3.6 Understand (and believe) the relevance of statistics

Extending the previous point, students can be instructed to view statistics in the context of the world around them. Techniques range from having students collect data on themselves and their classmates to having students bring in examples of interest from recent news articles. I often include a graded component in my course where students have to discuss some experience they have with statistics outside of class during the term. For example, students may view a talk in their discipline that utilizes statistics, or may be struck by an interesting statement in the media that they now view differently with their statistical debunking glasses on. Thus, students can be led to appreciate the role of statistics in the world around them.

We can also help students see the crucial role statistics and statistical inference play in interpreting information, e.g. that one encounters in popular media. Not only do "data beat anecdotes" (Moore, 1998), but using statistical techniques allows us to extract meaning from data we could not otherwise. Still, issues of variability heavily influence the information we can learn. One lesson I try to impart to my students is the role of sample size in our inferential conclusions – we are allowed to make stronger statements with larger sample sizes and must be cautious of spurious results with small sample sizes.
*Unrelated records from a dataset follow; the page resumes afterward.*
Lemma call_facts ref : ref ∈ refs →
  (∃ e, nondet e = false ∧ ∀ i', outcome_of cF i' ref = ORaise e) ∨
  ∃ call id, call_fact ref call id.
Proof.
  intros Hin. destruct (ctx_calls cF !! ref) as [call|] eqn:Hc.
  - right. exists call. by apply call_fact_of.
  - left. eexists. split; [|intros i'; unfold outcome_of; by rewrite Hc]. done.
Qed.

Lemma call_fact_unique r1 r2 k1 k2 id : call_fact r1 k1 id → call_fact r2 k2 id → r1 = r2.
Proof.
  intros (H1 & H1' & _) (H2 & H2' & _).
  by apply (cw_unique _ (assign_all_wf refs c (proj1 Hok)) r1 r2 k1 k2 id).
Qed.

Lemma outcome_stable i' ref : ref ∈ refs → index_ext i i' → suspends (outcome_of cF i ref) = false →
  outcome_of cF i' ref = outcome_of cF i ref.
Proof.
  intros Hin Hext Hs. destruct (call_facts ref Hin) as [(e & _ & He)|(call & id & Hf)]; [by rewrite !He|].
  destruct Hf as (_ & _ & _ & Ho & _). rewrite !Ho in *. apply activity_stable; [apply Hok|done|done].
Qed.

Lemma outcome_kinds i' ref s : ref ∈ refs → outcome_of cF i' ref = OSuspend s →
  (∃ k, s = NewCommands [k]) ∨ s = Blocked.
Proof.
  intros Hin Hs. destruct (call_facts ref Hin) as [(e & _ & He)|(call & id & Hf)];
    [by rewrite He in Hs|]. destruct Hf as (_ & _ & _ & Ho & _). rewrite Ho in Hs.
  by eapply activity_found_waits.
Qed.

(** The command a call emits has its identity, which is new. *)
Lemma outcome_emits ref s k : ref ∈ refs → outcome_of cF i ref = OSuspend s → k ∈ emitted s →
  ∃ call, call_fact ref call (cmd_command_id k) ∧ scheduled i !! cmd_command_id k = None ∧
    (ctx_next_command_id c ≤ cmd_command_id k)%Z.
Proof.
  intros Hin Hs Hk. destruct (call_facts ref Hin) as [(e & _ & He)|(call & id & Hf)];
    [by rewrite He in Hs|]. pose proof Hf as (_ & _ & _ & Ho & Hold). rewrite Ho in Hs.
  destruct (dur_emits _ (command_durable _ (activity_ok call)) _ _ _ _ k (cw_index _ (proj1 Hok)) Hs Hk)
    as [Hid Hn]. rewrite Hid. exists call. split_and!; [done|done|].
  destruct (Z.le_gt_cases (ctx_next_command_id c) id) as [?|Hlt]; [done|].
  destruct (Hold Hlt) as [_ He]. rewrite (He _ Hs) in Hk. by apply not_elem_of_nil in Hk.
Qed.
Students can be lead to discover the effect of sample size on p-value by using technology to calculate the p-value for the same difference in population proportions, but different sample sizes (Rossman, 1996). Thus, we cannot determine if two sample proportions are different until we know the sample sizes involved. Similarly, we cannot compare averages, e.g. GPAs of different majors, without knowing the sample sizes and sample standard deviations involved. Statistical methods are necessary to take sampling variability into account before drawing conclusions, and students need to appreciate their role.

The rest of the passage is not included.